United States Department of Agriculture

Agricultural Research Service

Research Project: ENHANCING CORN WITH RESISTANCE TO AFLATOXIN CONTAMINATION AND INSECT DAMAGE

Location: Corn Host Plant Resistance Research

Title: Aflatoxin accumulation and kernel infection of maize hybrids inoculated with Aspergillus flavus and A. parasiticus

Authors
item Windham, Gary
item Hawkins, Leigh
item Williams, William

Submitted to: World Mycotoxin Journal
Publication Type: Peer Reviewed Journal
Publication Acceptance Date: November 30, 2009
Publication Date: February 1, 2010
Citation: Windham, G.L., Hawkins, L.K., Williams, W.P. 2010. Aflatoxin Accumulation and Kernel Infection of Maize Hybrids Inoculated with Aspergillus flavus and Aspergillus parasiticus. World Mycotoxin Journal. 3(1):89-93.

Interpretive Summary: Aflatoxin contamination of corn grain is a major problem for producers in the southern United States. To identify resistant corn lines, researchers must evaluate plants for aflatoxin resistance in the field. Infection by Aspergillus flavus, the fungus that produces aflatoxin, is sporadic from year to year so researchers must apply fungal spores to the test plants. The strain commonly used in field evaluations is strain 3357. It is not known whether combining strain 3357 with other Aspergillus strains would provide more consistently high levels of aflatoxin.
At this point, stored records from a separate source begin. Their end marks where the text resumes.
(** * TorchDR: backend wrappers and affinity contracts

    Part I embeds [torchdr/utils/wrappers.py]: the decorators and conversion
    helpers that move data between numpy and torch and between devices.
    Part II states the numerical contracts of the affinity engine that the
    tests of [torchdr/tests/test_affinity.py] exercise. *)

From Stdlib Require Import Ascii String Bool Arith Lia QArith.
From Stdlib Require Import Reals Ranalysis5 Lra List.
Import ListNotations.

Set Warnings "-register-all".

(* ================================================================= *)
(** * Part I: torchdr/utils/wrappers.py *)
(* ================================================================= *)

Module Wrappers.

Local Open Scope string_scope.
Local Open Scope nat_scope.

(** ** Python exceptions and fallible calls *)

Inductive exn : Type :=
| ValueError (msg : string)
| TypeError (msg : string)
| AttributeError (msg : string)
| RuntimeError (msg : string).

Inductive result (A : Type) : Type :=
| Ok (a : A)
| Raise (e : exn).

Arguments Ok {A} a.
Arguments Raise {A} e.

Definition bind {A B : Type} (r : result A) (k : A -> result B) : result B :=
  match r with
  | Ok a => k a
  | Raise e => Raise e
  end.

Notation "x <- r ;; k" := (bind r (fun x => k))
  (at level 61, r at next level, right associativity).
Notation "' p <- r ;; k" := (bind r (fun x => match x with p => k end))
  (at level 61, p pattern, r at next level, right associativity).

(** ** Tensors and arrays *)

(** The dtypes that numpy and torch share, so that [torch.from_numpy] and
    [Tensor.numpy] are defined on all of them. *)
Inductive dtype : Type :=
| bool_ | uint8 | int8 | int16 | int32 | int64
| float16 | float32 | float64
| complex64 | complex128.

(** [dtype.is_floating_point] *)
Definition is_floating_point (d : dtype) : bool :=
  match d with
  | float16 | float32 | float64 => true
  | _ => false
  end.

(** dtype kind "c" in numpy, [torch.is_complex] in torch *)
Definition is_complex_dtype (d : dtype) : bool :=
  match d with
  | complex64 | complex128 => true
  | _ => false
  end.

Inductive device : Type :=
| cpu
| cuda (index : nat).

Definition device_eqb (a b : device) : bool :=
  match a, b with
  | cpu, cpu => true
  | cuda i, cuda j => i =? j
  | _, _ => false
  end.

(** An IEEE value is a finite rational, an infinity or a NaN.  Elements of
    integer and boolean tensors are [Finite]. *)
Inductive fp : Type :=
| Finite (q : Q)
| PosInf
| NegInf
| NaN.

Inductive scalar : Type :=
| Real (x : fp)
| Complex (re im : fp).

Definition fp_isfinite (x : fp) : bool :=
  match x with
  | Finite _ => true
  | _ => false
  end.

Definition fp_is_zero (x : fp) : bool :=
  match x with
  | Finite q => Qeq_bool q 0
  | _ => false
  end.

(** [torch.isfinite] / [np.isfinite] on one element *)
Definition scalar_isfinite (s : scalar) : bool :=
  match s with
  | Real x => fp_isfinite x
  | Complex re im => fp_isfinite re && fp_isfinite im
  end.

Definition fp_isnan (x : fp) : bool :=
  match x with
  | NaN => true
  | _ => false
  end.

(** [np.isnan] on one element *)
Definition scalar_isnan (s : scalar) : bool :=
  match s with
  | Real x => fp_isnan x
  | Complex re im => fp_isnan re || fp_isnan im
  end.

(** one element of [np.iscomplex]: the imaginary part is not zero *)
Definition scalar_iscomplex (s : scalar) : bool :=
  match s with
  | Real _ => false
  | Complex _ im => negb (fp_is_zero im)
  end.

(** A torch tensor: element type, device, sizes, strides (in elements),
    the elements in logical row-major order, and the autograd flag. *)
Record Tensor : Type := mkTensor {
  t_dtype : dtype;
  t_device : device;
  t_shape : list nat;
  t_stride : list nat;
  t_data : list scalar;
  t_requires_grad : bool
}.

(** A numpy array (always on the host). *)
Record ndarray : Type := mkArray {
  np_dtype : dtype;
  np_shape : list nat;
  np_data : list scalar
}.

(** What the process can see of the machine: [torch.cuda.is_available()] and
    the rounding of a rational to the nearest float32. *)
Record runtime : Type := mkRuntime {
  cuda_is_available : bool;
  round_float32 : Q -> Q
}.

(** ** Memory layout *)

Definition numel (shape : list nat) : nat := fold_right Nat.mul 1 shape.

(** Row-major strides: [stride[i] = stride[i+1] * max(size[i+1], 1)]. *)
Definition dense_extent (shape : list nat) : nat :=
  fold_right (fun s acc => Nat.max s 1 * acc) 1 shape.

Fixpoint contiguous_strides (shape : list nat) : list nat :=
  match shape with
  | [] => []
  | _ :: rest => dense_extent rest :: contiguous_strides rest
  end.

(** The scan of [Tensor.is_contiguous]: from the last dimension to the
    first, a dimension of size other than 1 must have the stride expected
    so far.  [Some z] carries the stride expected of the next dimension. *)
Fixpoint contiguous_scan (shape strides : list nat) : option nat :=
  match shape, strides with
  | [], [] => Some 1
  | s :: shape', st :: strides' =>
      match contiguous_scan shape' strides' with
      | Some z =>
          if s =? 1 then Some z
          else if st =? z then Some (z * s) else None
      | None => None
      end
  | _, _ => None
  end.

Definition is_contiguous (t : Tensor) : bool :=
  if numel (t_shape t) =? 0 then true
  else match contiguous_scan (t_shape t) (t_stride t) with
       | Some _ => true
       | None => false
       end.

(** [Tensor.contiguous()]: the tensor itself when it is contiguous, else a
    row-major copy. *)
Definition contiguous (t : Tensor) : Tensor :=
  if is_contiguous t then t
  else mkTensor (t_dtype t) (t_device t) (t_shape t)
                (contiguous_strides (t_shape t)) (t_data t)
                (t_requires_grad t).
We conducted field experiments over a three year period to examine the ability of two A. flavus strains (3357 & 19772), and an A. parasiticus strain (6111), and all combinations of the strains to infect developing corn kernels and induce aflatoxin formation. Strain 3357 alone and in combination with the other two strains generally yielded the highest levels of kernel infection and aflatoxin production. Strain 6111 also produced high levels of kernel infection and aflatoxin contamination. The lowest levels of aflatoxin contamination most years were in ears inoculated with strain 19772. Our studies determined that combining strain 3357 with other Aspergillus strains did not consistently produce higher levels of kernel infection or aflatoxin contamination.
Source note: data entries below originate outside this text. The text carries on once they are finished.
(** C9: each of the 36 embedded specimens has T > 273.15 K (the lowest
    temperature is 875 K), positive burnup and positive density.  On the
    embedded table every evaluation therefore returns a float: the loop of
    [sensitivity_analysis.py] completes on every row with both total
    variances strictly positive, so each percentage is the quotient
    [100 v / V] and the zero branch is never taken; the two [df.apply] calls
    of [figure14_fgr_comparison.py] complete; and every Ross swelling value
    is a positive float. *)
Theorem embedded_specimens_in_domain :
  List.length (Sensitivity.iterrows Sensitivity.df) = 36%nat /\
  Forall (fun r =>
            273.15 < IZR (Sensitivity.T_K r) /\
            (875 <= Sensitivity.T_K r)%Z /\
            0 < Q2R (Sensitivity.BU_FIMA r) /\
            0 < Q2R (Sensitivity.TD_pct r))
         (Sensitivity.iterrows Sensitivity.df) /\
  In 875%Z (map Sensitivity.T_K (Sensitivity.iterrows Sensitivity.df)) /\
  Forall (fun r =>
            exists (l : Sensitivity.locals) (e : Sensitivity.entry),
              Sensitivity.loop_locals (IZR (Sensitivity.T_K r))
                (Q2R (Sensitivity.BU_FIMA r)) (Q2R (Sensitivity.TD_pct r)) = Ok l /\
              Sensitivity.loop_body r = Ok e /\
              0 < Sensitivity.var_total_s l /\
              0 < Sensitivity.var_total_r l /\
              Sensitivity.Storms_var_T_pct e
                = 100 * Sensitivity.var_T_s l / Sensitivity.var_total_s l /\
              Sensitivity.Storms_var_BU_pct e
                = 100 * Sensitivity.var_BU_s l / Sensitivity.var_total_s l /\
              Sensitivity.Storms_var_TD_pct e
                = 100 * Sensitivity.var_TD_s l / Sensitivity.var_total_s l /\
              Sensitivity.Rogozkin_var_T_pct e
                = 100 * Sensitivity.var_T_r l / Sensitivity.var_total_r l /\
              Sensitivity.Rogozkin_var_BU_pct e
                = 100 * Sensitivity.var_BU_r l / Sensitivity.var_total_r l)
         (Sensitivity.iterrows Sensitivity.df) /\
  (exists es : list Sensitivity.entry,
     Sensitivity.results = Ok es /\ List.length es = 36%nat) /\
  (exists xs : list (R * R),
     Figure14.storms_results = Ok xs /\ List.length xs = 36%nat) /\
  (exists ys : list (R * R),
     Figure14.rogozkin_results = Ok ys /\ List.length ys = 36%nat) /\
  List.length Figure15.Swelling_Ross = 36%nat /\
  Forall (fun v => exists x : R, v = PyFloat x /\ 0 < x) Figure15.Swelling_Ross.
Proof.
  pose proof (forallb_Forall _ _ sensitivity_rows_perturbable) as P.
  pose proof (forallb_Forall _ _ sensitivity_rows_from_875) as M.
  pose proof (forallb_Forall _ _ figure14_rows_perturbable) as P14.
  pose proof (forallb_Forall _ _ figure15_rows_perturbable) as P15.
  split; [reflexivity | ].
  split.
  { pose proof (Forall_and P M) as PM.
    revert PM. apply Forall_impl. intros r [Hp Hm].
    apply perturbable_sound in Hp. destruct Hp as (HBU & HTD & HT).
    unfold Sensitivity.H_BU, Sensitivity.H_TD, Sensitivity.H_T in *.
    apply Z.leb_le in Hm.
    repeat split; try assumption; lra. }
  split.
  { vm_compute. do 18 right. left. reflexivity. }
  split.
  { revert P. apply Forall_impl. intros r Hp.
    pose proof (loop_body_in_domain r Hp) as B.
    apply perturbable_sound in Hp. destruct Hp as (HBU & HTD & HT).
    pose proof (loop_locals_in_domain HBU HTD HT) as L.
    destruct (@recipe_total_variance_pos (IZR (Sensitivity.T_K r))
                (Q2R (Sensitivity.BU_FIMA r)) (Q2R (Sensitivity.TD_pct r)) HT)
      as [Vs Vr].
    eexists. eexists.
    split; [exact L | ]. split; [exact B | ].
    split; [exact Vs | ]. split; [exact Vr | ].
    unfold Sensitivity.result_entry; cbn [Sensitivity.Storms_var_T_pct
      Sensitivity.Storms_var_BU_pct Sensitivity.Storms_var_TD_pct
      Sensitivity.Rogozkin_var_T_pct Sensitivity.Rogozkin_var_BU_pct].
    destruct (Rlt_dec 0 (Sensitivity.var_total_s _)) as [_ | N];
      [ | contradiction].
    destruct (Rlt_dec 0 (Sensitivity.var_total_r _)) as [_ | N];
      [ | contradiction].
    repeat split. }
  split.
  { destruct (@mapM_Ok _ _ Sensitivity.loop_body
                (Sensitivity.iterrows Sensitivity.df)) as (es & E & Len).
    - revert P. apply Forall_impl. intros r Hp.
      eexists. apply loop_body_in_domain. exact Hp.
    - exists es. split; [exact E | rewrite Len; reflexivity]. }
  split.
  { destruct (@mapM_Ok _ _ Figure14.storms_lambda
                (Figure14.rows Figure14.df)) as (xs & E & Len).
    - revert P14. apply Forall_impl. intros r Hp.
      apply perturbable_sound in Hp. destruct Hp as (HBU & HTD & HT).
      eexists. unfold Figure14.storms_lambda.
      apply propagate_storms_in_domain; assumption.
    - exists xs. split; [exact E | rewrite Len; reflexivity]. }
  split.
  { destruct (@mapM_Ok _ _ Figure14.rogozkin_lambda
                (Figure14.rows Figure14.df)) as (ys & E & Len).
    - revert P14. apply Forall_impl. intros r Hp.
      apply perturbable_sound in Hp. destruct Hp as (HBU & HTD & HT).
      eexists. unfold Figure14.rogozkin_lambda.
      apply propagate_rogozkin_in_domain; assumption.
    - exists ys. split; [exact E | rewrite Len; reflexivity]. }
  split; [reflexivity | ].
  unfold Figure15.Swelling_Ross. apply Forall_map.
  revert P15. apply Forall_impl. intros r Hp.
  apply perturbable_sound in Hp. destruct Hp as (HBU & HTD & HT).
  unfold Sensitivity.H_BU, Sensitivity.H_TD, Sensitivity.H_T in *.
  exists (ross (IZR (Figure15.T r)) (Q2R (Figure15.BU r)) (Q2R (Figure15.TD r))).
  split; [apply ross_swelling_in_domain; lra | apply ross_pos].
Qed.

(* ================================================================= *)
(** ** Concrete runs *)

Example first_row :
  hd_error (Sensitivity.iterrows Sensitivity.df)
  = Some (Sensitivity.Row "RRN01-6" 1 1190 7.058 92.89).
Proof. reflexivity. Qed.

Example coldest_row :
  nth_error (Sensitivity.iterrows Sensitivity.df) 18
  = Some (Sensitivity.Row "RRN04-6" 4 875 5.936 94.33).
Proof. reflexivity. Qed.

Example storms_at_zero_burnup :
  Sensitivity.storms_fgr 1190 0 92.89 = Raise ZeroDivisionError.
Proof. apply storms_fgr_zero_burnup. Qed.

Example storms_at_negative_burnup :
  Sensitivity.storms_fgr 1190 (-1) 92.89 = Ok PyComplex.
Proof. apply storms_fgr_negative_burnup. lra. Qed.

Example rogozkin_at_zero_celsius :
  Sensitivity.rogozkin_fgr 273.15 7.058 = Raise ZeroDivisionError.
Proof. apply rogozkin_fgr_zero_celsius. Qed.

Example rogozkin_below_zero_celsius :
  Sensitivity.rogozkin_fgr 200 7.058 = Ok (PyFloat (form_B 200 7.058)).
Proof. apply rogozkin_fgr_in_domain; lra. Qed.

(** A row whose burnup is 0 stops the loop at its first evaluation. *)
Example loop_at_zero_burnup :
  Sensitivity.loop_body (Sensitivity.Row "RRN01-6" 1 1190 0 92.89)
  = Raise ZeroDivisionError.
Proof.
  unfold Sensitivity.loop_body, Sensitivity.loop_locals. simpl Sensitivity.BU_FIMA.
  replace (Q2R 0) with 0 by (unfold Q2R; simpl; lra).
  rewrite storms_fgr_zero_burnup. reflexivity.
Qed.

(** The guard on locals whose total variances are 0. *)
Example guard_on_zero_variance (r : Sensitivity.row) :
  let l := Sensitivity.Locals 50 0 0 0 0 0 0 0 0 50 0 0 0 0 0 0 in
  Sensitivity.Storms_var_T_pct (Sensitivity.result_entry r l) = 0 /\
  Sensitivity.Rogozkin_var_BU_pct (Sensitivity.result_entry r l) = 0.
Proof.
  simpl. destruct (Rlt_dec 0 0) as [H | _]; [lra | ]. split; reflexivity.
Qed.

(* ================================================================= *)
(** ** Further properties of the correlations *)















(* ================================================================= *)
(** ** When the propagation completes, and what the two scripts share *)

Lemma real_is_float (o : outcome pyval) :
  (exists x : R, real o = Ok x) <-> (exists x : R, o = Ok (PyFloat x)).
Proof.
  split; intros [x H]; exists x.
  - apply real_Ok_inv. exact H.
  - apply real_float. exact H.
Qed.



Lemma propagate_storms_of_floats (T BU TD s0 s1 s2 s3 s4 s5 s6 : R) :
  Sensitivity.storms_fgr T BU TD = Ok (PyFloat s0) ->
  Sensitivity.storms_fgr (T + 1) BU TD = Ok (PyFloat s1) ->
  Sensitivity.storms_fgr (T - 1) BU TD = Ok (PyFloat s2) ->
  Sensitivity.storms_fgr T (BU + 0.01) TD = Ok (PyFloat s3) ->
  Sensitivity.storms_fgr T (BU - 0.01) TD = Ok (PyFloat s4) ->
  Sensitivity.storms_fgr T BU (TD + 0.1) = Ok (PyFloat s5) ->
  Sensitivity.storms_fgr T BU (TD - 0.1) = Ok (PyFloat s6) ->
  Figure14.propagate_storms T BU TD
  = Ok (s0, sqrt (((s1 - s2) / (2 * 1) * 30) ^ 2
                  + ((s3 - s4) / (2 * 0.01) * 0.5) ^ 2
                  + ((s5 - s6) / (2 * 0.1) * 2) ^ 2)).
Proof.
  intros E0 E1 E2 E3 E4 E5 E6.
  unfold Figure14.propagate_storms, Figure14.h_T, Figure14.h_BU, Figure14.h_TD.
  rewrite storms_fgr_copies, E0, E1, E2, E3, E4, E5, E6. reflexivity.
Qed.

Lemma propagate_rogozkin_of_floats (T BU r0 r1 r2 r3 r4 : R) :
  Sensitivity.rogozkin_fgr T BU = Ok (PyFloat r0) ->
  Sensitivity.rogozkin_fgr (T + 1) BU = Ok (PyFloat r1) ->
  Sensitivity.rogozkin_fgr (T - 1) BU = Ok (PyFloat r2) ->
  Sensitivity.rogozkin_fgr T (BU + 0.01) = Ok (PyFloat r3) ->
  Sensitivity.rogozkin_fgr T (BU - 0.01) = Ok (PyFloat r4) ->
  Figure14.propagate_rogozkin T BU
  = Ok (r0, sqrt (((r1 - r2) / (2 * 1) * 30) ^ 2
                  + ((r3 - r4) / (2 * 0.01) * 0.5) ^ 2)).
Proof.
  intros E0 E1 E2 E3 E4.
  unfold Figure14.propagate_rogozkin, Figure14.h_T, Figure14.h_BU.
  rewrite rogozkin_fgr_copies, E0, E1, E2, E3, E4. reflexivity.
Qed.

(** The loop body is the two propagations of figure 14, one after the
    other. *)
Lemma loop_locals_splits (T BU TD : R) (l : Sensitivity.locals) :
  Sensitivity.loop_locals T BU TD = Ok l ->
  Figure14.propagate_storms T BU TD
    = Ok (Sensitivity.fgr_s l, Sensitivity.sigma_s l) /\
  Figure14.propagate_rogozkin T BU
    = Ok (Sensitivity.fgr_r l, Sensitivity.sigma_r l).
Proof.
  intros H.
  destruct (loop_locals_Ok_inv _ _ _ H)
    as (s0 & s1 & s2 & s3 & s4 & s5 & s6 & r0 & r1 & r2 & r3 & r4 & I).
  decompose [and] I. clear I.
  unfold Sensitivity.H_T, Sensitivity.H_BU, Sensitivity.H_TD in *.
  split.
  - rewrite (propagate_storms_of_floats _ _ _ H0 H2 H1 H3 H4 H5 H6).
    f_equal. f_equal; [congruence | ].
    unfold Sensitivity.DELTA_T, Sensitivity.DELTA_BU, Sensitivity.DELTA_TD in *.
    congruence.
  - rewrite (propagate_rogozkin_of_floats _ _ H7 H8 H9 H10 H11).
    f_equal. f_equal; [congruence | ].
    unfold Sensitivity.DELTA_T, Sensitivity.DELTA_BU in *.
    congruence.
Qed.



Lemma loop_body_Ok_inv (r : Sensitivity.row) (e : Sensitivity.entry) :
  Sensitivity.loop_body r = Ok e ->
  exists l : Sensitivity.locals,
    Sensitivity.loop_locals (IZR (Sensitivity.T_K r)) (Q2R (Sensitivity.BU_FIMA r))
      (Q2R (Sensitivity.TD_pct r)) = Ok l /\
    e = Sensitivity.result_entry r l.
Proof.
  unfold Sensitivity.loop_body. intros H.
  apply bind_Ok_inv in H. destruct H as (l & L & E).
  injection E as <-. exists l. split; [exact L | reflexivity].
Qed.

Lemma mapM_cons_Ok_inv (A B : Type) (f : A -> outcome B) (x : A) (t : list A)
    (ys : list B) :
  mapM f (x :: t) = Ok ys ->
  exists (y : B) (ys' : list B), f x = Ok y /\ mapM f t = Ok ys' /\ ys = y :: ys'.
Proof.
  simpl. intros H.
  apply bind_Ok_inv in H. destruct H as (y & Hy & H).
  apply bind_Ok_inv in H. destruct H as (ys' & Hys & H).
  injection H as <-. exists y, ys'. repeat split; assumption.
Qed.

(** Rows of the two scripts that carry the same three numbers give the same
    values and sigmas. *)
Lemma apply_agrees_with_loop (rs : list Sensitivity.row) :
  forall (rs14 : list Figure14.row) (es : list Sensitivity.entry),
    map (fun r => (Sensitivity.T_K r, Sensitivity.BU_FIMA r, Sensitivity.TD_pct r)) rs
    = map (fun r => (Figure14.T r, Figure14.BU r, Figure14.TD r)) rs14 ->
    mapM Sensitivity.loop_body rs = Ok es ->
    mapM Figure14.storms_lambda rs14
    = Ok (map (fun e => (Sensitivity.FGR_Storms e, Sensitivity.sigma_Storms e)) es) /\
    mapM Figure14.rogozkin_lambda rs14
    = Ok (map (fun e => (Sensitivity.FGR_Rogozkin e, Sensitivity.sigma_Rogozkin e)) es).
Proof.
  induction rs as [ | r rs IH]; intros rs14 es Hrows H.
  - destruct rs14; [ | discriminate]. simpl in H. injection H as <-.
    split; reflexivity.
  - destruct rs14 as [ | r14 rs14]; [discriminate | ].
    simpl in Hrows. injection Hrows as ET EBU ETD Hrows.
    destruct (mapM_cons_Ok_inv _ _ _ H) as (e & es' & He & Hes & ->).
    destruct (loop_body_Ok_inv _ He) as (l & L & ->).
    destruct (loop_locals_splits _ _ _ L) as [PS PR].
    destruct (IH rs14 es' Hrows Hes) as [IS IR].
    simpl. unfold Figure14.storms_lambda at 1, Figure14.rogozkin_lambda at 1.
    rewrite <- ET, <- EBU, <- ETD, PS, PR, IS, IR.
    split; reflexivity.
Qed.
Technical Abstract: Field experiments were conducted over a three year period to examine the ability of two Aspergillus flavus strains (NRRL 3357 and NRRL 19772), and an A. parasiticus strain (NRRL 6111), and all combinations of the strains to infect developing maize kernels and induce aflatoxin formation. Maize hybrids were inoculated with the Aspergillus strains using the side-needle technique at 7 days after midsilk (50% of the plants had silks emerged). Aspergillus kernel infection and aflatoxin contamination was determined at ca. 63 days after midsilk. A. flavus strain 3357 alone and in combination with the other two strains generally yielded the highest levels of kernel infection and aflatoxin contamination in both maize hybrids. A. parasiticus strain 6111 also produced high levels of kernel infection and induced high levels of aflatoxin contamination. A. flavus strain 19772 produced the lowest levels of aflatoxin contamination and kernel infection when used alone. A. flavus strain 3357 is the standard strain used to evaluate maize germplasm for aflatoxin resistance in the southeastern U.S. Our studies determined that combining this strain 3357 with other Aspergillus strains did not consistently produce higher levels of kernel infection or aflatoxin contamination.